Everyday I wake up amazed by God’s love. This is most definitely not an exaggeration. I will admit part of the initial amazement is the breathtaking view from my bedroom of the Andes surrounding Cochabamba. God is constantly at work changing their hues as the sun moves through the sky each day.
Beyond the mountains, God has somehow settled me safely in a loving community of missioners, language school professors, and a caring host family. Despite this community my lack of spanish language skills and knowledge of Bolivian culture tempts me to retreat into a feeling of loneliness and isolation. Not knowing what the future of missioner life holds, I have found myself contemplating what’s next after these years as a missioner. When I realize these thoughts are consuming me I stop abruptly in my tracks, sit myself down and gaze into the face of Jesus.
Jesus, my love, speaks truth to me when I slow down to listen. He tells me I am not alone, never have been and never will be. I must soak in every moment of the present so as to not miss out on an ounce of His love. Jesus reminds me of this companionship day after day when I say I wake up amazed by God’s love. He reminds me to not be afraid of this brand new experience because God is truly holding my hand the entire time. Thankfully He won’t complain when I squeeze a little too hard either. Does all this sound a little fluffy? Maybe. I argue this is the faith of a child. It may seem too good to be true but really it’s radical.
Not only is Jesus holding my hand, sitting down beside me, and becoming one with me during communion, but He is also speaking through all of creation (cue the mountains once again). This is the Divine Dance as Richard Rohr names the beautiful constant relationship between the trinity and I. William Paul Young in his introduction to Richard Rohr’s book the Divine Dance describes this relationship with the trinity as “a rising rumble, like a midnight train approaching through the wastelands. Not only do we hear it from the distance, but we can feel it if we put our hands on the ground or in the water or in the torn bread and poured out wine. The rumor in the deep places of our souls is that there is a party going on and we can scarce trust our invitation. Could there ever be a toast raised to us? Might a hand reach out and lead us into the divine dance, whispering in our ears that we were always made for this? And so we wait for the kiss, the breath in and out that awakens our sleeping hearts to life. We were made for this utterly found within relentless affection.”

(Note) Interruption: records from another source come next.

(* ===== verification/Abi.v ===== *)
(** * The ABI of Solidity

    [abi.encode] and [abi.decode] for the types that the staking contracts use them with:
    an integer, and a pair of a byte string and an integer. *)

From Stdlib Require Import Strings.Byte.
From stdpp Require Import vector.
From S2P Require Import Prelude Validators PQ.

Definition word (n : N) : list byte := vec_to_list (be_bytes 32 n).
Definition word_at (p : list byte) (off : N) : N := from_be_bytes (take 32 (drop (N.to_nat off) p)).

Definition nlength (p : list byte) : N := N.of_nat (length p).

Definition encode_uint (n : N) : list byte := word n.

Definition decode_uint (p : list byte) : outcome string N :=
  if bool_decide (nlength p < 32) then Fail ""%string else Done (word_at p 0).

(** A byte string is referred to by its offset, and padded to whole words. *)
Definition padding (b : list byte) : list byte := replicate (N.to_nat ((32 - nlength b `mod` 32) `mod` 32)) x00.

Definition encode_bytes_uint (b : list byte) (n : N) : list byte :=
  word 64 ++ word n ++ word (nlength b) ++ b ++ padding b.

Definition decode_bytes_uint (p : list byte) : outcome string (list byte * N) :=
  if bool_decide (nlength p < 64) then Fail ""%string
  else
    let offset := word_at p 0 in
    if bool_decide (u64_max < offset) then Fail ""%string
    else
      let n := word_at p 32 in
      if negb (bool_decide (offset + 31 < nlength p)) then Fail ""%string
      else
        let len := word_at p offset in
        if bool_decide (u64_max < len) then Fail ""%string
        else if bool_decide (nlength p < offset + 32 + len) then Fail ""%string
        else Done (take (N.to_nat len) (drop (N.to_nat (offset + 32)) p), n).

(** ** Round trips *)

Lemma word_length n : length (word n) = 32%nat.
Proof. apply length_vec_to_list. Qed.

Lemma word_at_app l n r : n < u256_size → word_at (l ++ word n ++ r) (nlength l) = n.
Proof.
  intros Hn. unfold word_at, nlength. rewrite Nat2N.id, drop_app_length.
  rewrite take_app_length' by (by rewrite word_length). unfold word. rewrite be_bytes_value. by apply N.mod_small.
Qed.

Lemma decode_encode_uint n : n < u256_size → decode_uint (encode_uint n) = Done n.
Proof.
  intros Hn. unfold decode_uint, encode_uint.
  rewrite bool_decide_eq_false_2 by (unfold nlength; rewrite word_length; lia).
  f_equal. pose proof (word_at_app [] n [] Hn) as Hw. rewrite app_nil_l, app_nil_r in Hw. exact Hw.
Qed.

Lemma decode_encode_bytes_uint b n :
  n < u256_size → nlength b ≤ u64_max → decode_bytes_uint (encode_bytes_uint b n) = Done (b, n).
Proof.
  intros Hn Hb. unfold decode_bytes_uint.
  assert (nlength b < u256_size) as Hb' by (unfold u64_max, u256_size in *; lia).
  set (p := encode_bytes_uint b n).
  assert (word_at p 0 = 64) as ->.
  { change 0 with (nlength []). apply (word_at_app [] 64). done. }
  assert (word_at p 32 = n) as ->.
  { change 32 with (nlength (word 64)). apply (word_at_app (word 64) n). done. }
  assert (word_at p 64 = nlength b) as ->.
  { change 64 with (nlength (word 64 ++ word n)). unfold p, encode_bytes_uint. rewrite app_assoc. by apply word_at_app. }
  assert (nlength p = 96 + nlength b + nlength (padding b)) as Hlen.
  { unfold p, encode_bytes_uint, nlength. rewrite !length_app, !word_length. lia. }
  rewrite Hlen. rewrite (bool_decide_eq_false_2 (_ < 64)) by lia.
  rewrite (bool_decide_eq_false_2 (u64_max < 64)) by done.
  rewrite (bool_decide_eq_true_2 (64 + 31 < _)) by lia. cbn [negb].
  rewrite (bool_decide_eq_false_2 (u64_max < nlength b)) by lia.
  rewrite (bool_decide_eq_false_2 (_ < 64 + 32 + _)) by lia.
  do 2 f_equal. unfold p, encode_bytes_uint. rewrite !app_assoc, <-app_assoc.
  rewrite drop_app_length' by (rewrite !length_app, !word_length; done).
  apply take_app_length'. unfold nlength. lia.
Qed.

Lemma encode_uint_inj a b : a < u256_size → b < u256_size → encode_uint a = encode_uint b → a = b.
Proof.
  intros Ha Hb Heq. apply (f_equal decode_uint) in Heq. rewrite !decode_encode_uint in Heq by done. congruence.
Qed.
(* ===== verification/GatewayFinality.v ===== *)
(** * The gateway of a child: parent finality and membership

    [TopDownFinalityFacet], the functions of [LibGateway] that it calls, and the part of the
    constructor of [GatewayDiamond] that sets this state up. *)

From Stdlib Require Import Strings.Byte.
From S2P Require Import Prelude Weights PQ ValidatorSet Abi Staking.

Record ParentFinality := MkFinality { pf_height : N; pf_blockHash : list byte }.
Definition no_finality : ParentFinality := MkFinality 0 [].

Record Validator := MkValidator { v_weight : N; v_addr : Address; v_metadata : list byte }.
Record Membership := MkMembership { m_validators : list Validator; m_configurationNumber : N }.
Definition no_membership : Membership := MkMembership [] 0.

(** The storage of the gateway that the facet uses. *)
Record GatewayActorStorage := MkGateway {
  latestParentHeight : N;
  finalitiesMap : gmap N ParentFinality;
  validatorsTracker : ParentValidatorsTracker;
  currentMembership : Membership;
  lastMembership : Membership
}.

Definition set_membership (current previous : Membership) (s : GatewayActorStorage) : GatewayActorStorage :=
  MkGateway (latestParentHeight s) (finalitiesMap s) (validatorsTracker s) current previous.
Definition set_tracker (t : ParentValidatorsTracker) (s : GatewayActorStorage) : GatewayActorStorage :=
  MkGateway (latestParentHeight s) (finalitiesMap s) t (currentMembership s) (lastMembership s).

Definition on_tracker {A} (tx : stm ParentValidatorsTracker string A) : stm GatewayActorStorage string A :=
  zoom validatorsTracker set_tracker tx.

Class GatewayEnv := {
  (** [FilAddress.isSystemActor]. *)
  isSystemActor : Address → bool;
  (** [keccak256(abi.encode(validators))], a 256-bit word. *)
  validators_hash : list Validator → N
}.

Section gateway.
Context `{GatewayEnv}.

(** ** Parent finality *)

Definition getParentFinality (s : GatewayActorStorage) (blockNumber : N) : ParentFinality :=
  default no_finality (finalitiesMap s !! blockNumber).
Definition getLatestParentFinality (s : GatewayActorStorage) : ParentFinality :=
  getParentFinality s (latestParentHeight s).

Definition lib_commitParentFinality (finality : ParentFinality) : stm GatewayActorStorage string ParentFinality :=
  lastHeight ← reads latestParentHeight;
  if bool_decide (pf_height finality ≤ lastHeight) then abort "ParentFinalityAlreadyCommitted"%string
  else
    lastFinality ← reads (λ s, getParentFinality s lastHeight);
    modify (λ s, MkGateway (pf_height finality) (<[pf_height finality := finality]> (finalitiesMap s))
      (validatorsTracker s) (currentMembership s) (lastMembership s)) ;;
    mret lastFinality.

(** ** Membership *)

Definition membershipTotalWeight (m : Membership) : outcome string N := u256_sum 0 (v_weight <$> m_validators m).

Definition membershipEqual (mb1 mb2 : Membership) : outcome string bool :=
  if negb (bool_decide (m_configurationNumber mb1 = m_configurationNumber mb2)) then Done false
  else
    w1 ← membershipTotalWeight mb1;
    w2 ← membershipTotalWeight mb2;
    if negb (bool_decide (w1 = w2)) then Done false
    else if negb (bool_decide (length (m_validators mb1) = length (m_validators mb2))) then Done false
    else Done (bool_decide (validators_hash (m_validators mb1) = validators_hash (m_validators mb2))).

(** The array in storage is overwritten, extended by [push] and cut by [pop]. *)
Fixpoint overwrite (stored : list Validator) (i storeLength : nat) (input : list Validator) : list Validator :=
  match input with
  | [] => stored
  | v :: input =>
      overwrite (if bool_decide (i < storeLength)%nat then <[i := v]> stored else stored ++ [v])
        (S i) storeLength input
  end.
Fixpoint pops (n : nat) (stored : list Validator) : list Validator :=
  match n with
  | O => stored
  | S n => pops n (take (length stored - 1) stored)
  end.

Definition store_membership (m : Membership) : stm GatewayActorStorage string unit :=
  modify (λ s,
    let stored := m_validators (currentMembership s) in
    let input := m_validators m in
    set_membership
      (MkMembership (pops (length stored - length input) (overwrite stored 0 (length stored) input))
        (m_configurationNumber m))
      (currentMembership s) s).

Definition updateMembership (m : Membership) : stm GatewayActorStorage string unit :=
  current ← reads currentMembership;
  last ← reads lastMembership;
  if bool_decide (m_configurationNumber current = 0) then store_membership m
  else if bool_decide (m_configurationNumber m = m_configurationNumber last) then mret tt
  else if bool_decide (m_configurationNumber m < m_configurationNumber last) then abort "OldConfigurationNumber"%string
  else
    equal ← lift (membershipEqual m current);
    if (equal : bool) then mret tt else store_membership m.

(** ** The facet *)

Definition systemActorOnly {A} (sender : Address) (tx : stm GatewayActorStorage string A) :
    stm GatewayActorStorage string A :=
  if negb (isSystemActor sender) then abort "NotSystemActor"%string else tx.
(** A sequence of calls, with what they have returned of initial balances. *)
Inductive history (w0 : World) : N → World → Prop :=
| history_start : history w0 0 w0
| history_call r a w w' :
    history w0 r w → allowed w a → capacity w → perform a w = Done (tt, w') → history w0 (r + returned a w) w'
| history_elsewhere r w w' : history w0 r w → elsewhere w w' → history w0 r w'.

Lemma history_steps w0 r w : history w0 r w → rtc step w0 w.
Proof using.
  induction 1 as [|r a w w' _ IH Hal Hcap Hr|r w w' _ IH Hel]; [done|eapply rtc_r; [exact IH|by eapply step_call]|eapply rtc_r; [exact IH|by apply step_elsewhere]].
Qed.

Lemma history_books w0 r w : initial w0 → history w0 r w → booked_genesis w = circ w + r.
Proof using.
  clear Hdistinct. intros (p & Hp & _). induction 1 as [|r a w w' _ IH _ _ Hr|r w w' _ IH Hel].
  - unfold actor_constructor in Hp. repeat (case_match; [done|]). injection Hp as Hp. unfold booked_genesis, circ. rewrite <-Hp. done.
  - apply call_books in Hr. lia.
  - unfold booked_genesis, circ in *. by rewrite (el_actor _ _ Hel).
Qed.

(** Everything that somebody is to get back: before the subnet is registered the collateral of its validators and the initial
    balances of all accounts, and always the deposits that are still to be confirmed and the releases that are still to be claimed. *)
Definition claims (w : World) : N :=
  (if bootstrapped (actor w) then 0 else totalConfirmedCollateral (validatorSet (actor w)) + booked_genesis w) +
  deposits (pend w) + unclaimed (releaseQueue (actor w)).

(** C4: a subnet with collateral (not a federated one), whatever is called on it in any order by accounts other than the two contracts while its
    queues have room, and whatever happens elsewhere on the chain.
    The balance of the actor covers the collateral and the initial supply that it holds before the subnet is registered, the
    deposits that are still to be confirmed, and the releases that are still to be claimed.  It covers the initial balances of all accounts
    too, except for what has been returned to validators that left before the subnet was registered, whose balances stay
    booked: the initial balances exceed the initial supply by exactly that amount.
    The gateway has for the subnet exactly the confirmed collateral of its validators. *)
Theorem always_solvent w0 r w :
  initial w0 → history w0 r w →
  owed w ≤ balance w this_actor ∧
  claims w ≤ balance w this_actor + r ∧ booked_genesis w = circ w + r ∧
  totalConfirmedCollateral (validatorSet (actor w)) = total_confirmed (validators (validatorSet (actor w))) ∧
  (∀ sub, registered w = Some sub →
    sub_stake sub = totalConfirmedCollateral (validatorSet (actor w)) ∧ sub_stake sub ≤ balance w ipcGatewayAddr).
Proof.
  intros H0 Hh. pose proof (reachable_solvent w0 w H0 (history_steps _ _ _ Hh)) as Hs. pose proof (sv_funds _ _ Hs) as Hf.
  pose proof (history_books _ _ _ H0 Hh) as Hb. split; [lia|]. split.
  { unfold owed, held in Hf. unfold claims. rewrite Hb. unfold circ. destruct (bootstrapped (actor w)); lia. }
  split; [done|]. split; [apply (vi_total _ (sv_set _ _ Hs))|].
  intros sub Hreg. pose proof (sv_registered _ _ Hs) as Hr. unfold registration in Hr. rewrite Hreg in Hr.
  by destruct Hr as (_ & _ & ? & ?).
Qed.

(** The changes that validators have queued can always be confirmed: as
    long as the subnet is registered and the bounded queues have room, confirming any number of
    them that is in the log does not revert, whatever has been called before. *)
Lemma changes_confirmable w0 w n :
  let l := changeSet (actor w) in
  initial w0 → rtc step w0 w → is_Some (registered w) →
  startConfigurationNumber l ≤ n < nextConfigurationNumber l → n + 1 < u64_size → capacity w →
  ∃ w', confirmChange n w = Done (tt, w') ∧ startConfigurationNumber (changeSet (actor w')) = n + 1 ∧
    rtc step w0 w'.
Proof.
  intros l H0 Hsteps Hreg Hn Hmax Hcap. pose proof (reachable_solvent w0 w H0 Hsteps) as Hs.
  destruct (confirm_ok n w Hs Hreg Hn Hmax) as (w' & Hr & _ & _ & Hstart & _).
  { eapply fits_fewer; [exact Hcap|]. unfold pend, changes_from. rewrite length_fmap, length_range_up. fold l. lia. }
  exists w'. split_and!; [done|done|]. eapply rtc_r; [exact Hsteps|]. by apply (step_call (Confirm n)).
Qed.
End solvency.

(** ** Examples *)

Module SampleSubnet.
#[export] Instance sample_actor : ActorEnv := {|
  this_actor := 100;
  ipcGatewayAddr := 200;
  contractOwner := 7;
  accepts _ _ := true;
  keccak256 l := match l with b :: _ => Byte.to_N b | [] => 0 end;
  networkDepth := 0;
  maxTreeDepth := 10
|}.

Definition collateral_params : ConstructorParams := MkConstructor 10 1 5 2 67 18 Collateral.

Definition new_actor : SubnetActorStorage :=
  match actor_constructor collateral_params with
  | Done s => s
  | _ => MkActor (MkParams 0 0 0 0 0) false false false (MkGenesis 0 [] ∅ []) no_validators (MkLog 0 0 ∅) (MkQueue 0 ∅) ∅ ∅
  end.
Definition world0 : World := MkWorld new_actor None {[ 7 := 50; 8 := 50; 9 := 50 ]} 1.

(** The key of an address of one byte. *)
Definition key_of (b : byte) : list byte := x04 :: b :: replicate 63 x00.

Definition run (a : Action) (w : World) : World := match perform a w with Done (_, w') => w' | _ => w end.
Definition world1 : World := run (Join 7 20 (key_of x07)) world0.
Definition world2 : World := run (Join 8 30 (key_of x08)) world1.
Definition world3 : World := run (Unstake 8 5) world2.
End SampleSubnet.
Import SampleSubnet.

Lemma sample_distinct : this_actor ≠ ipcGatewayAddr.
Proof. by vm_compute. Qed.
Lemma world0_initial : initial world0.
Proof. exists collateral_params. split_and!; by vm_compute. Qed.

(** A check of [capacity]. *)
Definition has_capacity (w : World) : bool :=
  let k := 1 + N.of_nat (length (pend w)) in
  bool_decide (N.of_nat (size (members (validatorSet (actor w)))) + k < 32768) &&
  bool_decide (map_Forall (λ _ r, startIdx r + rel_length r + k < u16_size) (releases (releaseQueue (actor w)))) &&
  bool_decide (k < u16_size) &&
  bool_decide (block_number w + lockingDuration (releaseQueue (actor w)) < u256_size).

God has been inviting me into this dance in so many ways. I pray the spirit will always remind me to pay attention. God invites me through His magnificent creation of the mountains. He has invited me in the past when working with the fruits of His creation on our family farm. When I get my hands dirty, literally, they are covered in God’s love. The connection formed when I can have a conversation about bacteria in spanish with my host dad manifests the trinity as well. Being present, this is how we can feel the rumble of the trinity. Let us accept the invitation that has been sent to each one of us. Let us truly empty ourselves so that the dance may be fluid, natural and led by God.
Lord Jesus Christ, thank you for walking with me, for being so close to me, for being all I need. My friend Amy reminds me that as I look at the beauty of the mountains I am directed to you the creator. You also created me and You look at me with greater amazement than we look at the mountains.
Reflection Question: What do you need to empty yourself of in order to accept God’s invitation to the dance?